Recently, the Hon'ble Supreme Court after considering the provisions of sections 10, 16 and 20 to 23 of the Specific Relief Act, 1963, in the case of Kamal Kumar v. Premlata Joshi and others 2019 (133) ALR 288 (SC), observed as under: "7. It is a settled principle of law that the grant of relief of specific performance is a discretionary and equitable relief. The material questions, which are required to be gone into for grant of the relief of specific performance, are; 7.1 First, whether there exists a valid and concluded contract between the parties for sale/purchase of the suit property; 7.2 Second, whether the plaintiff has been ready and willing to perform his part of contract and whether he is still ready and willing to perform his part as mentioned in the contract; 7.3 Third, whether the plaintiff has, in fact, performed his part of the contract and, if so, how and to what extent and in what manner he has performed and whether such performance was in conformity with the terms of the contract; 7.4 Fourth, whether it will be equitable to grant the relief of specific performance to the plaintiff against the defendant in relation to suit property or it will cause any kind of hardship to the defendant and, if so, how and in what manner and the extent if such relief is eventually granted to the plaintiff; 7.5 Lastly, whether the plaintiff is entitled for grant of any other alternative relief, namely, refund of earnest money etc. and, if so, on what grounds. 8. In our opinion, the aforementioned questions are part of the statutory requirements [See sections 16 (c), 20, 21, 22, 23 of the Specific Relief Act, 1963 and the Forms 47/48 of Appendices A to C of the Code of Civil Procedure]. These requirements have to be properly pleaded by the parties in their respective pleadings and proved with the aid of evidence in accordance with law. It is only then the Court is entitled to exercise its discretion and accordingly grant or refuse the relief of specific performance depending upon the case made out by the parties on facts." 26. Thus, it is clear that in order to seek the enforcement of a contract of specific performance, it is necessary for the plaintiff to plead the readiness and willingness and also to establish the same by cogent evidence. 27.

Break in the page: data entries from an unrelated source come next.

Lemma checkpoint_step x keys inst hashes st raw st' :
  checkpoint_row x keys inst hashes st raw = Pass st' ->
  latestTrustedCheckpoint st' = latestTrustedCheckpoint st \/
  exists manifest m, row_manifest raw = Some manifest /\ vouches x keys hashes manifest m /\
    latestTrustedCheckpoint st' = Some (latest_of m).
Proof.
  unfold checkpoint_row, row_manifest. intros E. inv_pass.
  match goal with Hr : OfflineAuditCheckpointRowSchema raw = Some ?r |- _ => rename r into row; rewrite Hr end.
  match goal with Hm : parse_manifest _ = Ok ?m' |- _ => rename m' into m, Hm into Hread end.
  match goal with Hk : match trustedEvidenceKey _ _ _ with _ => _ end = Pass ?k |- _ =>
    destruct (trustedEvidenceKey keys _ _) as [key|] eqn:Hkey; [|discriminate Hk]; injection Hk as <- end.
  match goal with Hp : trusted_public_key _ = Pass _ |- _ => unfold trusted_public_key in Hp; apply pass_try in Hp end.
  match goal with Hm : match m with _ => _ end = Pass ?mid |- _ =>
    assert (latestTrustedCheckpoint mid = latestTrustedCheckpoint st) as Hst;
    [destruct m; [by injection Hm as <-|by eapply recovery_row_latest]|clear Hm] end.
  boolify.
  match goal with Hn : ~ ?a <> ?b, Hr : canonicalJson (checkpointRowProjection _) = Ok ?a |- _ =>
    apply dec_stable in Hn; subst b end.
  match goal with Hr : canonicalJson (checkpointRowProjection _) = _, Hc : canonicalJson (payloadProjection _ _) = _ |- _ =>
    destruct (checkpoint_projections_agree _ _ _ _ Hr Hc) as [_ Hlast] end.
  case_bool_decide as Hl; inv_pass; subst; [right|by left].
  match goal with Hs : safeHashEqual _ _ = true |- _ => apply safeHashEqual_true in Hs as [_ Hs];
    rewrite <- Hs in Hl end.
  exists (bytes_of_hex (pgHex (cr_canonical_manifest row))), m. split; [done|]. split.
  - split; try done.
    + by match goal with Hv : parseOfflineCanonicalJson _ = _ |- _ => rewrite Hv end.
    + by apply dec_stable.
    + by eexists _, _, _.
  - unfold latest_of. cbn. by rewrite Hlast.
Qed.

Lemma checkpoints_loop x keys inst hashes raws : forall st st',
  loop (checkpoint_row x keys inst hashes) st raws = Pass st' ->
  latestTrustedCheckpoint st' = latestTrustedCheckpoint st \/
  exists manifest m, manifest ∈ omap row_manifest raws /\ vouches x keys hashes manifest m /\
    latestTrustedCheckpoint st' = Some (latest_of m).
Proof.
  induction raws as [|raw raws IH]; cbn [loop]; intros st st' E; inv_pass; [left; congruence|].
  match goal with Hm : checkpoint_row _ _ _ _ _ _ = Pass ?mid |- _ =>
    apply checkpoint_step in Hm as [Hm|(manifest & m & Hr & Hv & Hm)];
    destruct (IH mid _ E) as [Hl|(manifest' & m' & Hin & Hv' & Hl)] end.
  - left. congruence.
  - right. exists manifest', m'. split_and!; try done. cbn [omap list_omap]. destruct (row_manifest raw); [by right|done].
  - right. exists manifest, m. split_and!; [|done|congruence]. cbn [omap list_omap]. rewrite Hr. by left.
  - right. exists manifest', m'. split_and!; try done. cbn [omap list_omap]. rewrite Hr. by right.
Qed.

Lemma check_events_ok x raws st : check_events x raws = Pass st ->
  exists l, mapM read_row raws = Some l /\ l <> [] /\ events_inv x st l /\
    firstRow st = undec (rangeFirstSequence x) /\ previousSequence st = undec (rangeLastSequence x) /\
    previousSequence st <= undec (ex_auditHeadSequence x) /\
    (previousSequence st = undec (ex_auditHeadSequence x) -> st_previousHash st = ex_auditHeadSha256 x).
Proof.
  unfold check_events. intros E. repeat (inv_pass; subst).
  match goal with Hloop : loop _ _ _ = Pass _ |- _ =>
    destruct (events_loop _ _ _ [] _ (events_initial x) Hloop) as (l & Hl & Hi) end.
  exists l. cbn [app] in Hi. split; [done|]. split.
  { intros ->. destruct raws as [|raw raws]; [done|]. cbn in Hl.
    apply bind_Some in Hl as (r & _ & (k & _ & E')%bind_Some). discriminate E'. }
  boolify. split_and!; try done; try lia. intros Es.
  match goal with Hh : (_ =? _) && negb _ = false |- _ => rewrite (proj2 (Z.eqb_eq _ _) Es) in Hh;
    cbn [andb] in Hh; apply negb_false_iff, safeHashEqual_true in Hh as [_ Hh] end. done.
Qed.
End checkpoints.

(** ** Accepted exports *)

Section accepted.
Context `{Platform} `{!NodeText} `{!Signatures} `{IsoTime}.

Definition row_hashes (l : list ExportedRow) : list (jsstr * jsstr) :=
  map (fun r => (row_sequence r, row_hash r)) l.

(** A checkpoint signs the hash of the last event of an export, as its last
    hash, or else as its first. *)
Definition anchored (p : AuditCheckpointPayload) (last : Z) (hash : jsstr) : Prop :=
  (lastSequence p = dec last /\ lastEventSha256 p = hash) \/
  (lastSequence p <> dec last /\ firstSequence p = dec last /\ firstEventSha256 p = hash).

(** An attestation, signed with a trusted key, of exactly these bytes, for this
    request and this expectation. *)
Definition attested_by (keys : TrustedEvidenceKeySet) (x : OfflineAuditExportExpectation)
    (context : OfflineAuditExportAttestationContext) (eventBytes checkpointBytes : list Z) : Prop :=
  let a := ExportAttestation.attestation (payload (signed context)) in
  attestation_bound a context x eventBytes checkpointBytes = true /\
  exists key pk, trustedEvidenceKey keys (ExportAttestation.at_signingKeyId a) (ExportAttestation.at_keyId a) = Some key /\
    createPublicKeyJwk (JObj (public_jwk key)) = Ok pk /\
    ExportAttestation.verifyAuditExportAttestation (signed context) pk = true.

Lemma linked_nodup seq prev l : linked seq prev l -> NoDup (map row_sequence l).
Proof.
  revert seq prev. induction l as [|r l IH]; intros seq prev; [constructor|]. cbn [linked map].
  intros (Hs & _ & _ & Hl). apply NoDup_cons. split; [|by eapply IH].
  intros (y & Ey & Hy)%list_elem_of_fmap. pose proof (linked_bound _ _ _ _ Hl Hy). rewrite <- Ey in *. lia.
Qed.
(* ===== verification/Consent.v ===== *)
(** * Confirming a staged action

    lib/domain/src/consent.ts: what a stage remembers, what a confirmation
    attempt presents, and the check that decides whether the attempt binds. *)

From stdpp Require Import base numbers sorting strings list.
From Stdlib Require Import Lia.
From S2P Require Import Prelude JsString Encoding JsNumber.

Local Open Scope Z_scope.

Inductive StageStatus := active | replaced | confirmed | rejected | expired | cancelled.
Inductive AttemptAction := accept | decline | cancel.

#[export] Instance StageStatus_eq : EqDecision StageStatus.
Proof. solve_decision. Defined.
#[export] Instance AttemptAction_eq : EqDecision AttemptAction.
Proof. solve_decision. Defined.

Record ActionStage := MkStage {
  status : StageStatus;
  actionType : jsstr;
  targetId : jsstr;
  actorMemberId : jsstr;
  canonicalHash : jsstr;
  requestHash : jsstr;
  protectedStateHash : jsstr;
  confirmationCodeHash : jsstr;
  expiresAtMs : jsnum
}.

Record ConfirmationAttempt := MkAttempt {
  attempt_action : AttemptAction;
  approve : bool;
  confirmationCode : jsstr;
  protectedState : jsstr;
  attempt_requestHash : jsstr;
  attempt_canonicalHash : jsstr;
  nowMs : jsnum
}.

Inductive Refusal :=
  | stage_not_active | stage_expired | declined | request_mismatch | state_mismatch
  | canonical_stale | code_mismatch.

Inductive ConfirmationResult :=
  | Accepted
  | Refused (reason : Refusal).

Definition verifyConfirmation (stage : ActionStage) (attempt : ConfirmationAttempt)
    : result ConfirmationResult :=
  if negb (isFinite (expiresAtMs stage)) || negb (isFinite (nowMs attempt))
  then Throw (RangeError "consent expiry and clock must be finite timestamps" []) else
  if negb (bool_decide (status stage = active)) then Ok (Refused stage_not_active) else
  if num_le (expiresAtMs stage) (nowMs attempt) then Ok (Refused stage_expired) else
  if negb (bool_decide (attempt_action attempt = accept)) || negb (approve attempt)
  then Ok (Refused declined) else
  if negb (safeHashEqual (requestHash stage) (attempt_requestHash attempt))
  then Ok (Refused request_mismatch) else
  if negb (safeHashEqual (protectedStateHash stage) (sha256Hex (protectedState attempt)))
  then Ok (Refused state_mismatch) else
  if negb (safeHashEqual (canonicalHash stage) (attempt_canonicalHash attempt))
  then Ok (Refused canonical_stale) else
  if negb (safeHashEqual (confirmationCodeHash stage) (sha256Hex (confirmationCode attempt)))
  then Ok (Refused code_mismatch) else
  Ok Accepted.

(** ** Properties *)

(** The conditions of acceptance, in the order in which they are reported. *)
Definition conditions (stage : ActionStage) (attempt : ConfirmationAttempt) : list (Refusal * Prop) :=
  [(stage_not_active, status stage = active);
   (stage_expired, num_le (expiresAtMs stage) (nowMs attempt) = false);
   (declined, attempt_action attempt = accept /\ approve attempt = true);
   (request_mismatch, is_hex64 (requestHash stage) = true /\
      attempt_requestHash attempt = requestHash stage);
   (state_mismatch, sha256Hex (protectedState attempt) = protectedStateHash stage);
   (canonical_stale, is_hex64 (canonicalHash stage) = true /\
      attempt_canonicalHash attempt = canonicalHash stage);
   (code_mismatch, sha256Hex (confirmationCode attempt) = confirmationCodeHash stage)].

Fixpoint first_violated (reason : Refusal) (l : list (Refusal * Prop)) : Prop :=
  match l with
  | [] => False
  | (r, P) :: l' => (r = reason /\ ~ P) \/ (P /\ first_violated reason l')
  end.

Definition all_hold (l : list (Refusal * Prop)) : Prop := Forall (fun c => c.2) l.

Lemma digest_check h s : safeHashEqual h (sha256Hex s) = true <-> sha256Hex s = h.
Proof.
  rewrite safeHashEqual_true. split; [by intros [_ ->]|]. intros <-. split; [apply sha256Hex_hex64|done].
Qed.

Lemma hash_check a b : safeHashEqual a b = true <-> is_hex64 a = true /\ b = a.
Proof. rewrite safeHashEqual_true. naive_solver. Qed.

(** Reads what a decided test says about its condition. *)
Ltac known E :=
  first [pose proof (proj1 E eq_refl)|pose proof (fun p => Bool.diff_false_true (proj2 E p))]; clear E.

(** The reason given is the first violated condition. *)
Ltac violated :=
  split; [done|];
  repeat first [left; split; [reflexivity|solve [assumption|congruence|intros []; congruence]]
               |right; split; [solve [assumption|tauto]|]].

(** A confirmation attempt is judged by seven conditions in a fixed order:
    the stage is active, not expired, the attempt accepts and approves, and the
    request, the protected state, the canonical content and the confirmation
    code hash to what the stage recorded. It is accepted exactly when all hold;
    otherwise the reason given is the first condition that fails. Only a clock
    or an expiry that is not a finite number makes the check throw. *)
Theorem confirmation_decided stage attempt :
  match verifyConfirmation stage attempt with
  | Throw e => isFinite (expiresAtMs stage) && isFinite (nowMs attempt) = false
  | Ok Accepted => isFinite (expiresAtMs stage) && isFinite (nowMs attempt) = true /\
      all_hold (conditions stage attempt)
  | Ok (Refused reason) => isFinite (expiresAtMs stage) && isFinite (nowMs attempt) = true /\
      first_violated reason (conditions stage attempt)
  end.
Proof.
  unfold verifyConfirmation, conditions, all_hold. cbn [first_violated].
  pose proof (hash_check (requestHash stage) (attempt_requestHash attempt)) as E5.
  pose proof (digest_check (protectedStateHash stage) (protectedState attempt)) as E6.
  pose proof (hash_check (canonicalHash stage) (attempt_canonicalHash attempt)) as E7.
  pose proof (digest_check (confirmationCodeHash stage) (confirmationCode attempt)) as E8.
  destruct (isFinite (expiresAtMs stage)), (isFinite (nowMs attempt)); cbn [negb orb andb]; try done.
  case_bool_decide as E1; cbn [negb]; [|violated].
  destruct (num_le _ _) eqn:E2; [violated|].
  case_bool_decide as E3; cbn [negb orb]; [|violated].
  destruct (approve attempt) eqn:E4; cbn [negb]; [|violated].
  destruct (safeHashEqual (requestHash _) _); cbn [negb]; known E5; [|violated].
  destruct (safeHashEqual (protectedStateHash _) _); cbn [negb]; known E6; [|violated].
  destruct (safeHashEqual (canonicalHash _) _); cbn [negb]; known E7; [|violated].
  destruct (safeHashEqual (confirmationCodeHash _) _); cbn [negb]; known E8; [|violated].
  split; [done|]. repeat constructor; tauto.
Qed.

(** ** A concrete stage *)

Definition sample_stage : ActionStage :=
  MkStage active (js "cast_ballot") (js "vote") (js "member") (sha256Hex (js "content"))
    (sha256Hex (js "request")) (sha256Hex (js "state")) (sha256Hex (js "123456")) (NInt 1000).

Definition sample_attempt (code : string) (now : Z) : ConfirmationAttempt :=
  MkAttempt accept true (js code) (js "state") (sha256Hex (js "request")) (sha256Hex (js "content"))
    (NInt now).

Example confirmed_in_time : verifyConfirmation sample_stage (sample_attempt "123456" 999) = Ok Accepted.
Proof. vm_compute. reflexivity. Qed.
Example expired_on_time :
  verifyConfirmation sample_stage (sample_attempt "123456" 1000) = Ok (Refused stage_expired).
Proof. vm_compute. reflexivity. Qed.
Example wrong_code :
  verifyConfirmation sample_stage (sample_attempt "123457" 999) = Ok (Refused code_mismatch).
Proof. vm_compute. reflexivity. Qed.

Thus, it is clear that in order to seek the enforcement of a contract of specific performance, it is necessary for the plaintiff to plead the readiness and willingness and also to establish the same by cogent evidence. 27. In the present case, the respondent/plaintiff in para-5 of the plaint has averred that he was ready and willing to perform his part of contract and he is still ready and willing to perform his part of contract. The appellants filed written statement, in para 16 of the written statement the appellants-defendants have denied that the plaintiff was ready and willing to perform his part of contract. In case, there was no averment in the plaint that the plaintiff was ready and willing to perform his part of contract, there was no occasion for the appellants-defendants to deny the same. This shows that there was an averment in the plaint that the respondent plaintiff was ready and willing to perform his part of contract. 28. The application for amendment filed by the respondent was to add some words in para-5 of the plaint to the effect that he will remain ready and willing to perform his part of contract. The said amendment was allowed by the Trial Court, on a revision filed by the appellant, the amendment was disallowed by the Revisional Court. 29. The respondent-plaintiff, Ram Chandra while appearing as P.W. 1 categorically deposed that he was ready and willing to perform his part of contract and he requested the appellants to execute the sale-deed and received the balance amount of consideration. He also stated that notice dated 24.6.1989 and 17.7.1989 were sent to the appellants whereby the appellants were requested to appear in the office of sub-Registrar, to execute and register the sale-deed after receiving the balance amount of consideration. In order to prove the said notice, the respondent has also examined the postman, namely, Sri Ram as P.W. 3 who also deposed that he went to the addressee to serve the said notices but the addressee/appellants avoided to receive the notice and he made an endorsement that the notice was refused. The copy of receipt dated 29.7.1989 issued by the office of sub-Registrar which shows that the respondent appeared in the office of sub-Registrar on the said date. 30.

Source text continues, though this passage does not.